══ Data for review
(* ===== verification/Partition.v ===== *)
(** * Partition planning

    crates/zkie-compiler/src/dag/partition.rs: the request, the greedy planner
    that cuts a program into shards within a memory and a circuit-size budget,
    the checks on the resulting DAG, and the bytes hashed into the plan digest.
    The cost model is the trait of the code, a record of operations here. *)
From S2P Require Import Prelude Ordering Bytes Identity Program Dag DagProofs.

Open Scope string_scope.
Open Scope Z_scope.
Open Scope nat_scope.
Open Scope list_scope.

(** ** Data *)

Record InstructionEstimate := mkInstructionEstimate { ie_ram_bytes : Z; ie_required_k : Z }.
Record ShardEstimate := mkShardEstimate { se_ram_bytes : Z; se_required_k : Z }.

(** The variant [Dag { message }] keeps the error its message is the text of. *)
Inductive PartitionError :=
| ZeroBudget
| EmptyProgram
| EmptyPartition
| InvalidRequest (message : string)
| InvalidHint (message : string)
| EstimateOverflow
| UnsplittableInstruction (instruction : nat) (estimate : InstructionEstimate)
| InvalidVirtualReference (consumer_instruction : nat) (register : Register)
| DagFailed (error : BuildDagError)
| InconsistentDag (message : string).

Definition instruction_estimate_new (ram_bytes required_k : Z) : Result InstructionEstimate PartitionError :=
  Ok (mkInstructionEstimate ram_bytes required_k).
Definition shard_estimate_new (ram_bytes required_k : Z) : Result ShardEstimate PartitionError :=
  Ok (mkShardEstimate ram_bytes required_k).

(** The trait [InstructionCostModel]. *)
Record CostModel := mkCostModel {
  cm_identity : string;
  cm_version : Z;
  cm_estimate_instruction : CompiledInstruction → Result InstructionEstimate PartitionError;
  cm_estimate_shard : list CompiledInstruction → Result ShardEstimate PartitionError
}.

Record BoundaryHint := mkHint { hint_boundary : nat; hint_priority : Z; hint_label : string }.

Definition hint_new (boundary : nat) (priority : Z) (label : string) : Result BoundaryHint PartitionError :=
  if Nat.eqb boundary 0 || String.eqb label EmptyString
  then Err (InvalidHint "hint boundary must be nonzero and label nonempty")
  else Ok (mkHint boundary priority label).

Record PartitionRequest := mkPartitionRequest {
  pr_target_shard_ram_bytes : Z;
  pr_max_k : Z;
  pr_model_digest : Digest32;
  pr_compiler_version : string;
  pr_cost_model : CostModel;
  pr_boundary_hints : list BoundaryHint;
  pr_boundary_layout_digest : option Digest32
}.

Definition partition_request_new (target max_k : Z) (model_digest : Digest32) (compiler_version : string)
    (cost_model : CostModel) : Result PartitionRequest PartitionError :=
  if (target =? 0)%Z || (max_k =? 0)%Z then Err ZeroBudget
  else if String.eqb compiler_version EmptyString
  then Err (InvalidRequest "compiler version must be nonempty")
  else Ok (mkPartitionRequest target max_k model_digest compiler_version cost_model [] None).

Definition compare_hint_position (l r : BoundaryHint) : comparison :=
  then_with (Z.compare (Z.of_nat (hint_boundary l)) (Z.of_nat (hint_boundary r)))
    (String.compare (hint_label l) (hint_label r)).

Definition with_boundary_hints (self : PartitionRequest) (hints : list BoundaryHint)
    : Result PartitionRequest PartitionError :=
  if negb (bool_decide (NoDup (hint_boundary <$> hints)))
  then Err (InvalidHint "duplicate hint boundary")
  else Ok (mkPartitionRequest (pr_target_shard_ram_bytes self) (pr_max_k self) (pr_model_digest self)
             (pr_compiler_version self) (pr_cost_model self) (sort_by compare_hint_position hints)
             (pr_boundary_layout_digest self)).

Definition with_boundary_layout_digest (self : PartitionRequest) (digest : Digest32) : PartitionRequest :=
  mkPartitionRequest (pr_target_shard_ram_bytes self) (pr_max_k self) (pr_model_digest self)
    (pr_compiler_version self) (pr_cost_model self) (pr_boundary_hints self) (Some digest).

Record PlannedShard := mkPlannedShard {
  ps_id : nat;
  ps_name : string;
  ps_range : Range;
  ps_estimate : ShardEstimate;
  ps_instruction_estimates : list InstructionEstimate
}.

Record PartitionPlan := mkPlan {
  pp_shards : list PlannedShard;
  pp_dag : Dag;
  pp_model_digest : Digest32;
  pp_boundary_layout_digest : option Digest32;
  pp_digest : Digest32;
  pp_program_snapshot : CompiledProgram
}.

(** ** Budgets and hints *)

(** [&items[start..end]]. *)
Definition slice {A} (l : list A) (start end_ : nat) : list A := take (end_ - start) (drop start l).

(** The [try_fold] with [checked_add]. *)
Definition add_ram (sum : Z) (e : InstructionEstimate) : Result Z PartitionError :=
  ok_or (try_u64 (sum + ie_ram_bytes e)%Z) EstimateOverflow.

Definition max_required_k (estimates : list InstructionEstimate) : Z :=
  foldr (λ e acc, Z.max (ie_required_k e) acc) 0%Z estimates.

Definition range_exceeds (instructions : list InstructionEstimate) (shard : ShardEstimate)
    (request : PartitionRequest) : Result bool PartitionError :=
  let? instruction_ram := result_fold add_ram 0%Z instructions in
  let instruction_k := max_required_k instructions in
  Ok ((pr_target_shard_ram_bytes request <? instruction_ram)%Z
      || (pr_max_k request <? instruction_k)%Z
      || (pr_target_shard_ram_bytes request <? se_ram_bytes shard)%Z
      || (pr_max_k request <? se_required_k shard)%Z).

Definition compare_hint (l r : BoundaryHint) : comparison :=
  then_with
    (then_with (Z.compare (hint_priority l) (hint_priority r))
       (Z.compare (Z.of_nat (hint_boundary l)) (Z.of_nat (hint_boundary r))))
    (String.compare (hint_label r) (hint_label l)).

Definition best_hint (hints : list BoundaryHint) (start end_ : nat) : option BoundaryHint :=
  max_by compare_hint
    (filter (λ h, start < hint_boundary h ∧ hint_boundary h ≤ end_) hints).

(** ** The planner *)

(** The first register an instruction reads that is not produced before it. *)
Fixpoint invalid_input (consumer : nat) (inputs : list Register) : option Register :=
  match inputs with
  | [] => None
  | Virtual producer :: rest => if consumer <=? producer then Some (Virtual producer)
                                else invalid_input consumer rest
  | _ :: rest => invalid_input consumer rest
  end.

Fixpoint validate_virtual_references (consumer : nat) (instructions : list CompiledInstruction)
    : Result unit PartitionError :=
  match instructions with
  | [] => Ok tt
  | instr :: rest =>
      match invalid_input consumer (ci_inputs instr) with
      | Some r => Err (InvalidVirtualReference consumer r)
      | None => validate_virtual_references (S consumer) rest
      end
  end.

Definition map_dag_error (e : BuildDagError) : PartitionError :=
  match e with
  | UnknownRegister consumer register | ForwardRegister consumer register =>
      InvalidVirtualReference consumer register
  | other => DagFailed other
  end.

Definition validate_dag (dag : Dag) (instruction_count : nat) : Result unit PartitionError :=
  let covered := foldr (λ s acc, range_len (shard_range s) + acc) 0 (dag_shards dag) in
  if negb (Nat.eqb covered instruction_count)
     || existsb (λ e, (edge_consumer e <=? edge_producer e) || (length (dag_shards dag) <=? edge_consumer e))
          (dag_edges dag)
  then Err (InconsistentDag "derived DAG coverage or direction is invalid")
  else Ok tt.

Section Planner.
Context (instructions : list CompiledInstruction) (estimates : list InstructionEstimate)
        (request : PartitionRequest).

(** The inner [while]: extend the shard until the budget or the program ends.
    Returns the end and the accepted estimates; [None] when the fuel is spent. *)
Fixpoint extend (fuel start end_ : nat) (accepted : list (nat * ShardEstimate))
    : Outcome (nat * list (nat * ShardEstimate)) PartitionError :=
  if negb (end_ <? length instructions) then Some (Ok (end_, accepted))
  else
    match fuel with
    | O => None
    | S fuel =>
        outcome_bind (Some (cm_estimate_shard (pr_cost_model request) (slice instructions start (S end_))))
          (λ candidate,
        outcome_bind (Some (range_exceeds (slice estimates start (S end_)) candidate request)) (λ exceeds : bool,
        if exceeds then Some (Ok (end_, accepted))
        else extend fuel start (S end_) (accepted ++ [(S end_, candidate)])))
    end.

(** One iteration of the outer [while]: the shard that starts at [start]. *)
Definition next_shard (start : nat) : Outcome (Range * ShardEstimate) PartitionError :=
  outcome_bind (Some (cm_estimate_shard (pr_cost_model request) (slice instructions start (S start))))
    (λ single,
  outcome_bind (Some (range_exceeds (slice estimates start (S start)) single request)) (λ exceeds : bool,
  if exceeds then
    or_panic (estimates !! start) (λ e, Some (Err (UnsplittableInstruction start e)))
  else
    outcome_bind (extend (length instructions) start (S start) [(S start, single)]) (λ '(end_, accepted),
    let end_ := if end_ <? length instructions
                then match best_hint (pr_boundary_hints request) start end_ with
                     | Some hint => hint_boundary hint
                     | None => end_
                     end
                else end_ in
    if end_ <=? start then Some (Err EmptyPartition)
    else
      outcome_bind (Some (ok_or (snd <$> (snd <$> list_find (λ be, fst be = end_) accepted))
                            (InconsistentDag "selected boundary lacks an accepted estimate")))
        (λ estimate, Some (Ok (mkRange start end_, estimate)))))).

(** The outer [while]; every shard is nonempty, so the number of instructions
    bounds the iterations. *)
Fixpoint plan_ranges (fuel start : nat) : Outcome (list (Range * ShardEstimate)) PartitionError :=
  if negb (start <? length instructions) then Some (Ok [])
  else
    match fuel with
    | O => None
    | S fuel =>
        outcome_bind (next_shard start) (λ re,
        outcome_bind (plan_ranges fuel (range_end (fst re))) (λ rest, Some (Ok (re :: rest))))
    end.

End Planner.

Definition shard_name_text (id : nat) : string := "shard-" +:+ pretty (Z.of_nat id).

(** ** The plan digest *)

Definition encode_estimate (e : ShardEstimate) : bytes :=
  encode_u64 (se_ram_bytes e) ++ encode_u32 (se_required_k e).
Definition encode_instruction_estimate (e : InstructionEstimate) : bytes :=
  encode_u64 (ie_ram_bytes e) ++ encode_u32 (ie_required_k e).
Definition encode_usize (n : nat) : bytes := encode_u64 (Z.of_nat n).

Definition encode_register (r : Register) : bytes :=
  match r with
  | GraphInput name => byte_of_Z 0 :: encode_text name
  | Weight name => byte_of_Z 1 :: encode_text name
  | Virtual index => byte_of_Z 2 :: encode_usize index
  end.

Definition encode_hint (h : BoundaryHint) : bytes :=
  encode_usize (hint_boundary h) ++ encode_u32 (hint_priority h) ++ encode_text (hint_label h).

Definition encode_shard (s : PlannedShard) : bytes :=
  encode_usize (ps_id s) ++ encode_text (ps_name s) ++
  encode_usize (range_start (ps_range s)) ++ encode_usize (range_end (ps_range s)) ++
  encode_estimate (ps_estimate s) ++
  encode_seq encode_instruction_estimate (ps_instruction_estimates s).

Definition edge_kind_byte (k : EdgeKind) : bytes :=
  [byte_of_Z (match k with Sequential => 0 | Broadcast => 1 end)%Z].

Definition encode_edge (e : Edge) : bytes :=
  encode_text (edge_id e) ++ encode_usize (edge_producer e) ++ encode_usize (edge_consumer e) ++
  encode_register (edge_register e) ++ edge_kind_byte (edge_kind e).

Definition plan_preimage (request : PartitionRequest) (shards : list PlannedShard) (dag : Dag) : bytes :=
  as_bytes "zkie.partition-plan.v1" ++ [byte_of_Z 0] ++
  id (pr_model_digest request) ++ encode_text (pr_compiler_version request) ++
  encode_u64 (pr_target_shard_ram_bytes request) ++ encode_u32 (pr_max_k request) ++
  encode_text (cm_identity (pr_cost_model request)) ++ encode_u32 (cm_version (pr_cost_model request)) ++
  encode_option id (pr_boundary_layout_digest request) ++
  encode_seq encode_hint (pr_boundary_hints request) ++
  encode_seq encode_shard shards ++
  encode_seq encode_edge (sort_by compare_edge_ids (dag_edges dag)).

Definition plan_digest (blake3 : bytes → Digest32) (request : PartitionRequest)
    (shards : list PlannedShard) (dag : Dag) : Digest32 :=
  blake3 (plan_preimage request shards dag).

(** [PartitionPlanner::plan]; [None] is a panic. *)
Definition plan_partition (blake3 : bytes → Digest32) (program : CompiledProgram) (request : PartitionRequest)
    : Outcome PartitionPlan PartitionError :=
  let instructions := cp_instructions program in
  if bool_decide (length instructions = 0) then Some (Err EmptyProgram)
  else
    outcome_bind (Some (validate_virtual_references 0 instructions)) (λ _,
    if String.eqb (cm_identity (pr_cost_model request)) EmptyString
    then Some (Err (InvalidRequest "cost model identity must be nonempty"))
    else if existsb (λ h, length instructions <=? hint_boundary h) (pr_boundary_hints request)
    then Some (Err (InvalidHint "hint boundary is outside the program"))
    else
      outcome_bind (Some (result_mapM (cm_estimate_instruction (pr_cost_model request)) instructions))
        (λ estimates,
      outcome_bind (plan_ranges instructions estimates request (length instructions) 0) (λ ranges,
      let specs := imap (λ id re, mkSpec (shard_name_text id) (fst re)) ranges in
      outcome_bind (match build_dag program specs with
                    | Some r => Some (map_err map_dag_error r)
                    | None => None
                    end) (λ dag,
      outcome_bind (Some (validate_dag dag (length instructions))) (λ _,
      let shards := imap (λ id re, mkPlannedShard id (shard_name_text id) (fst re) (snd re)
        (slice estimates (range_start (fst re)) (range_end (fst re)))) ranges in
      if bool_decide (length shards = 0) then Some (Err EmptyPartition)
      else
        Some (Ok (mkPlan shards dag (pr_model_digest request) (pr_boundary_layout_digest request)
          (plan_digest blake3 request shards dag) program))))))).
════
## Task requirements
Reproduce exactly every line that sits between the start of the entries and the line bearing "The cost model", counting both of those lines.

## Expected output
(* ===== verification/Partition.v ===== *)
(** * Partition planning

    crates/zkie-compiler/src/dag/partition.rs: the request, the greedy planner
    that cuts a program into shards within a memory and a circuit-size budget,
    the checks on the resulting DAG, and the bytes hashed into the plan digest.
    The cost model is the trait of the code, a record of operations here. *)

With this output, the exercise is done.